Frostbolt, Frostbolt, Frostbolt. I felt dirty.

Nevertheless, this feeling of euphoria is indescribable when 40 people in TS cheer in satisfaction as Ragnaros is killed for the first time after 5 months of hard work. So nerdy as it sounds – those were some of the best moments of my life.

World of Warcraft: Ragnaros

Together with 39 people, with whom you had fought piece by piece multiple times a week, to finally defeat one of the hardest opponents in the game in the 253rd attempt… fantastic!

No comparison to today’s “raid finder” where you give up after 2 failed attempts, leave the group of 40 nameless (and sometimes soulless) players, and never see each other again.

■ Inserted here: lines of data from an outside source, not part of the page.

Definition rejection_document (r : RouteRejection) : Json :=
  JObject [("model", JNumber (rj_model_id r)); ("model_generation", JNumber (value (rj_model_generation r)));
    ("backend", JNumber (rj_backend_id r)); ("backend_generation", JNumber (value (rj_backend_generation r)));
    ("backend_boot", JNumber (value (rj_backend_boot r))); ("endpoint", JNumber (rj_endpoint_id r));
    ("code", JString (OutcomeCode.to_string (rj_code r))); ("detail", JString (rj_detail r))].

Definition cost_document (c : CostEvidence) : Json :=
  JObject [("currency", JString (cu_currency (co_unit c))); ("basis", JString (cu_basis (co_unit c)));
    ("estimated_total_micros", JNumber (co_estimated_total_micros c));
    ("knownness", JString (CostKnownness.to_string (co_knownness c)));
    ("price_generation", JNumber (value (co_price_generation c)))].

Definition slo_document (s : SloEvidence) : Json :=
  JObject [("id", JNumber (value (sl_slo_id s))); ("generation", JNumber (value (sl_generation s)));
    ("verdict", JString (SloVerdict.to_string (sl_verdict s)))].

Definition budget_document (b : BudgetSnapshot) : Json :=
  JObject [("id", JNumber (value (bu_budget_id b))); ("generation", JNumber (value (bu_generation b)));
    ("verdict", JString (BudgetVerdict.to_string (bu_verdict b)))].

Definition route_explanation_document (e : RouteExplanation) : Json :=
  JObject [
    ("request", JString (number (rx_request_id e) +:+ "/" +:+ number (rx_request_generation e)));
    ("winner", JString (key_to_string (rx_winner e)));
    ("eligible", JNumber (rx_eligible_count e)); ("rejected", JNumber (rx_rejected_count e));
    ("policy_result", JString (OutcomeCode.to_string (rx_policy_result e)));
    ("currentness", JString (Currentness.to_string (rx_currentness e)));
    ("revalidation_required", JBool (rx_revalidation_required e));
    ("tie_break", JString (rx_tie_break_reason e));
    ("authority_digest", JString (authority_digest (rx_authority e)));
    ("detail_retained", JBool (rx_detail_retained e));
    ("ranking", JArray (ranked_document <$> rx_ranking e));
    ("rejections", JArray (rejection_document <$> rx_rejections e));
    ("fallbacks", JArray ((fun k => JString (key_to_string k)) <$> rx_fallback_order e));
    ("cost", cost_document (rx_cost e)); ("slo", slo_document (rx_slo e));
    ("budget", budget_document (rx_budget e));
    ("policy", JObject [("id", JNumber (value (po_policy_id (rx_policy e))));
                        ("generation", JNumber (value (po_generation (rx_policy e))))]);
    ("requirement_digest", JString (rx_requirement_digest e));
    ("semantic_digest", JString (rx_semantic_digest e))].

Definition factor_pair (f : ExplanationFactor) : string * Json := (factor_key f, JString (factor_value f)).
Definition explanation_document (e : Explanation) : Json :=
  JObject [("code", JString (OutcomeCode.to_string (ex_code e))); ("subject", JString (ex_subject e));
    ("message", JString (ex_message e)); ("factors", JObject (factor_pair <$> ex_factors e))].

(** ** Names and numbers need no escaping *)

Lemma outcome_unescaped c : unescaped (OutcomeCode.to_string c).
Proof. by destruct c. Qed.
Lemma factor_name_unescaped f : unescaped (RankingFactor.to_string f).
Proof. by destruct f. Qed.
Lemma knownness_unescaped k : unescaped (CostKnownness.to_string k).
Proof. by destruct k. Qed.
Lemma currentness_unescaped c : unescaped (Currentness.to_string c).
Proof. by destruct c. Qed.
Lemma slo_unescaped v : unescaped (SloVerdict.to_string v).
Proof. by destruct v. Qed.
Lemma budget_unescaped v : unescaped (BudgetVerdict.to_string v).
Proof. by destruct v. Qed.

Create HintDb unescaped.
#[export] Hint Resolve unescaped_app unescaped_int unescaped_hex outcome_unescaped factor_name_unescaped
  knownness_unescaped currentness_unescaped slo_unescaped budget_unescaped : unescaped.

Lemma number_unescaped {A} `{Identity A} (x : A) : unescaped (number x).
Proof. apply unescaped_int. Qed.
Lemma authority_digest_unescaped a : unescaped (authority_digest a).
Proof. apply unescaped_hex. Qed.
#[export] Hint Resolve number_unescaped authority_digest_unescaped : unescaped.
#[export] Hint Extern 5 (unescaped _) => reflexivity : unescaped.

(** ** What is written is the document *)

Lemma map_rendered_all {A} (to_json : A -> string) (document : A -> Json) (l : list A) :
  Forall (fun x => to_json x = render (document x)) l -> map render (document <$> l) = to_json <$> l.
Proof. induction 1 as [|x l H _ IH]; [done|]. cbn [fmap list_fmap map] in *. by rewrite IH, H. Qed.

Lemma map_rendered {A} (to_json : A -> string) (document : A -> Json) (l : list A) :
  (forall x, to_json x = render (document x)) -> map render (document <$> l) = to_json <$> l.
Proof. intros H. apply map_rendered_all, Forall_forall. auto. Qed.

(** Members whose keys need no escaping. *)
Lemma render_members {A} (to_json : A -> string) (document : A -> string * Json) (l : list A) :
  (forall x, to_json x = quoted (escape_json (document x).1) +:+ ":" +:+ render (document x).2) ->
  map (fun kv => quoted (escape_json kv.1) +:+ ":" +:+ render kv.2) (document <$> l) = to_json <$> l.
Proof. intros H. induction l as [|x l IH]; [done|]. cbn [fmap list_fmap map] in *. by rewrite IH, H. Qed.

(** Unfolds a document to the concatenation of its parts, grouped to the right. *)
Ltac spread := cbn [render map join_comma fst snd]; unfold member; rewrite ?append_assoc.

Lemma factor_rendered f :
  factor_to_json f = quoted (escape_json (factor_document f).1) +:+ ":" +:+ render (factor_document f).2.
Proof.
  unfold factor_to_json, factor_document. spread. rewrite factor_name_unescaped. reflexivity.
Qed.

Lemma ranked_rendered r : ranked_to_json r = render (ranked_document r).
Proof.
  unfold ranked_to_json, ranked_document. spread. rewrite (render_members factor_to_json) by apply factor_rendered.
  reflexivity.
Qed.

Lemma rejection_rendered r : rejection_to_json r = render (rejection_document r).
Proof. unfold rejection_to_json, rejection_document. spread. rewrite outcome_unescaped. reflexivity. Qed.

Lemma cost_rendered c : cost_to_json c = render (cost_document c).
Proof. unfold cost_to_json, cost_document. spread. rewrite knownness_unescaped. reflexivity. Qed.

Big Talk Was Already There

Also unforgettable are the first evenings at the dragon lady Onyxia. At that time, we were just looking for reinforcements for our raid and had a new mage with us. While we were talking in our separate mage channel about the newcomer and their performance, we suddenly heard him scream in TS “Yeah! 6,000 Pyroblast crit!” and something must have broken in one of my mage colleagues. She was usually just a “quiet mouse” who never spoke in TeamSpeak, but now she whispered very softly “But Onyxia is fire immune…”.

This silence. It lasted only three seconds, but you could almost hear the clicking in the heads of all 40 before the laughter broke out. The respective mage was never seen again afterward.

There are many, many anecdotes I could tell from that time, but I don’t know if they would be interesting enough to read. These are the experiences that you only gather at the “first time” and during the first game in an online world.

With every new game, I already know what to expect because I research it so thoroughly that I no longer perceive new features as such, but rather condemn or nod in approval to them beforehand. It has been a long time since I wrote a text with tears in my eyes, but that time was wonderful; it also shaped me personally to a large extent.

I can only hope that future games will give me similar memories to look back on in 10 years like I do today on the first months in WoW.

Tell me, which MMO do you associate with the best memories?